» Directions
Search the records below for the string "JavaScript" and copy each line where it turns up.

[Source records]
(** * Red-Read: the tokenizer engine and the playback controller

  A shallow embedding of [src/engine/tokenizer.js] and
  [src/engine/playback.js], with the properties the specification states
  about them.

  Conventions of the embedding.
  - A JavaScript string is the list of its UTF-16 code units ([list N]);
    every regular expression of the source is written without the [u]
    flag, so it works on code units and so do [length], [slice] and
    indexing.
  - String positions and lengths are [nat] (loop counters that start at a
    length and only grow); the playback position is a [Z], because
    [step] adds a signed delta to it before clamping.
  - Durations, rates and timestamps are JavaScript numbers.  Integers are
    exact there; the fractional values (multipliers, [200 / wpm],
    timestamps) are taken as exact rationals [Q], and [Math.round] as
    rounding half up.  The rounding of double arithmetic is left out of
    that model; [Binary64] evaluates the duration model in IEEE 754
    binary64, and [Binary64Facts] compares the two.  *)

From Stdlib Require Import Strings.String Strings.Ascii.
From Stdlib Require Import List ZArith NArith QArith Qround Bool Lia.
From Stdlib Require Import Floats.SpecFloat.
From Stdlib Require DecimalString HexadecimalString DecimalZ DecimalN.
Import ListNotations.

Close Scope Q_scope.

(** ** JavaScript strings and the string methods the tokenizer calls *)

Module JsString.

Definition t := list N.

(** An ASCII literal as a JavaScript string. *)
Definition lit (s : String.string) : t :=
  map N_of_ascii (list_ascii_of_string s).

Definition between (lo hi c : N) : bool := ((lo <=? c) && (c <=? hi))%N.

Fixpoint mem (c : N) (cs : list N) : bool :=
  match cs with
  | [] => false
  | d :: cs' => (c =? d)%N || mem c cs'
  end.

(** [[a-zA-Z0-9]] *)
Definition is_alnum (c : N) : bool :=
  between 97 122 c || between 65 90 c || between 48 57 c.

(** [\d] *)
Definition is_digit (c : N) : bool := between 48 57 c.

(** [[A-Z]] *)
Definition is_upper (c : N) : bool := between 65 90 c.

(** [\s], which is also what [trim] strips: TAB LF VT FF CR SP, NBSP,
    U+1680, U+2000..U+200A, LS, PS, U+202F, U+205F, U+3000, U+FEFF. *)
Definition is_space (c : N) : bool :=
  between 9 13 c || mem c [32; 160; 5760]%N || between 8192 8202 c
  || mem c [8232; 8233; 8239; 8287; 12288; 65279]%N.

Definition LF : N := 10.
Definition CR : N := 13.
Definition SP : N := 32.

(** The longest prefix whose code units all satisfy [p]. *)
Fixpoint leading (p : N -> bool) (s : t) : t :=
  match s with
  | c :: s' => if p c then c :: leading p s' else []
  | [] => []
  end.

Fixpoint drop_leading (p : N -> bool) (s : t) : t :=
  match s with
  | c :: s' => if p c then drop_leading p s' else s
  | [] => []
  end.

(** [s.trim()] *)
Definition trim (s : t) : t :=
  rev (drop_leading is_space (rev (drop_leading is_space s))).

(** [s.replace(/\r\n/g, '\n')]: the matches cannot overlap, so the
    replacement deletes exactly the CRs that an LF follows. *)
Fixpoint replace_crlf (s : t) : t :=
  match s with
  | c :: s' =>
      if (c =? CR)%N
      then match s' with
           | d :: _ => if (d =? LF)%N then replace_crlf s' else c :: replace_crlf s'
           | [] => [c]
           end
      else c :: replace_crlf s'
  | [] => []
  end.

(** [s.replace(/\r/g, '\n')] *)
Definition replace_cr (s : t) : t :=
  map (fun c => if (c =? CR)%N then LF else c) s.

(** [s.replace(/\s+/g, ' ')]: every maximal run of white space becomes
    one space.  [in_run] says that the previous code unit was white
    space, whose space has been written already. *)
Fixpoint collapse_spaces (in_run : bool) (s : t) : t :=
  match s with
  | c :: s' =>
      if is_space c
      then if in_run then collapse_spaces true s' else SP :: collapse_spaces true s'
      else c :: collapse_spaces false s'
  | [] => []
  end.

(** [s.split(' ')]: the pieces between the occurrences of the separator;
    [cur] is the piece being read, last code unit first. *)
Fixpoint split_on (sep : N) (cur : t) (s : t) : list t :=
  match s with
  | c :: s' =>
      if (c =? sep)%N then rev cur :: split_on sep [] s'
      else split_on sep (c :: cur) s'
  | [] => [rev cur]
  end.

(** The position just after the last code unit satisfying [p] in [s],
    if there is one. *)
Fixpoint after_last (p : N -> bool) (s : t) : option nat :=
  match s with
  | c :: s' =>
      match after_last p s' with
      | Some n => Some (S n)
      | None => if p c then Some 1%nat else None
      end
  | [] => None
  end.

* * *

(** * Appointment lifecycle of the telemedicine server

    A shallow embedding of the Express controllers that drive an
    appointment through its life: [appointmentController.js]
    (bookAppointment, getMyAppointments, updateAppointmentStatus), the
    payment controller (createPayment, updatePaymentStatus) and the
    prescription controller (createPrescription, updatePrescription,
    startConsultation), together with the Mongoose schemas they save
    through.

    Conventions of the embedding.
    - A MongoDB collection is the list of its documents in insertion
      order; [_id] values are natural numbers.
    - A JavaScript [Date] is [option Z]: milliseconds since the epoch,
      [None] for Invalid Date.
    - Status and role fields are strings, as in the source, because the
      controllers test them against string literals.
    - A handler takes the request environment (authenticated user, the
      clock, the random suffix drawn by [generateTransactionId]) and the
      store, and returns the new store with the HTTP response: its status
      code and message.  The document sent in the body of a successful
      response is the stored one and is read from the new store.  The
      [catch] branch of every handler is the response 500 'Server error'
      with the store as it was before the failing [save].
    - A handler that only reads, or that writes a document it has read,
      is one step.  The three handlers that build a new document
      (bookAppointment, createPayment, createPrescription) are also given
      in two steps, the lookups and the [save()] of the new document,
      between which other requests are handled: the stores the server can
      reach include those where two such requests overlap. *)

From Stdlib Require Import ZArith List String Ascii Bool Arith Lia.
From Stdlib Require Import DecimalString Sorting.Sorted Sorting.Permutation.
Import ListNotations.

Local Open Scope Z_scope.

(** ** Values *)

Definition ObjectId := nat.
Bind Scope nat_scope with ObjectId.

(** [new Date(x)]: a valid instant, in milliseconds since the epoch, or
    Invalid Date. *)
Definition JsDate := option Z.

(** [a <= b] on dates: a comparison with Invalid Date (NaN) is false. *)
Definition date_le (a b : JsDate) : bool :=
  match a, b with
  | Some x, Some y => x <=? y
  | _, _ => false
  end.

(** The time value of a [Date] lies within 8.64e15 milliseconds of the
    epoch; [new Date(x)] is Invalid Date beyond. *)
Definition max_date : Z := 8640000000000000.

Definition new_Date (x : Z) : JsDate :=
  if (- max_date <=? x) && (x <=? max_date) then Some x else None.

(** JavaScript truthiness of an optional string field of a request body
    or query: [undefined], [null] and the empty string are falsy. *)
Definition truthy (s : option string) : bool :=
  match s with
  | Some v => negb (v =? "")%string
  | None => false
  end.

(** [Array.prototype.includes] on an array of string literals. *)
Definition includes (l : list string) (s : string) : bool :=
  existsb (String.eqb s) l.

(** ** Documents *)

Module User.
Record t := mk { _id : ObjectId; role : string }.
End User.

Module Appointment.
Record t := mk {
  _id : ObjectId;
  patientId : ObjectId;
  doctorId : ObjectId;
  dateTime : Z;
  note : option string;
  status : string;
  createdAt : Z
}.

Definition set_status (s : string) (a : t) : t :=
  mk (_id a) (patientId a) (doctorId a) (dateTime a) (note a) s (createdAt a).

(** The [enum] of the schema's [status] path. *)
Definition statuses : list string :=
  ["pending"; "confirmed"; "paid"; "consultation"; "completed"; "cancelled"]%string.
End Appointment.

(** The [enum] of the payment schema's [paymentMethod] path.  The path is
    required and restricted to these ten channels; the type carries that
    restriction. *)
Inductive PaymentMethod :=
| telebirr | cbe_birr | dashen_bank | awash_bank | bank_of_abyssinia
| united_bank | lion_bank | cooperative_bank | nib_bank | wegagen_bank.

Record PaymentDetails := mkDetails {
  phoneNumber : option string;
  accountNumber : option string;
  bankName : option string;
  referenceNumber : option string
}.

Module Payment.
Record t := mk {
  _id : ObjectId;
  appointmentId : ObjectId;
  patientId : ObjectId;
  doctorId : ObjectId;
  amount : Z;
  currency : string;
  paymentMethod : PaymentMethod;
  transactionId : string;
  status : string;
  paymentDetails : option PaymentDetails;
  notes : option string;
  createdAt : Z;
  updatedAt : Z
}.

» Expected answer
  - A JavaScript string is the list of its UTF-16 code units ([list N]);
  - Durations, rates and timestamps are JavaScript numbers.  Integers are
(** ** JavaScript strings and the string methods the tokenizer calls *)
(** An ASCII literal as a JavaScript string. *)
    - A JavaScript [Date] is [option Z]: milliseconds since the epoch,
(** JavaScript truthiness of an optional string field of a request body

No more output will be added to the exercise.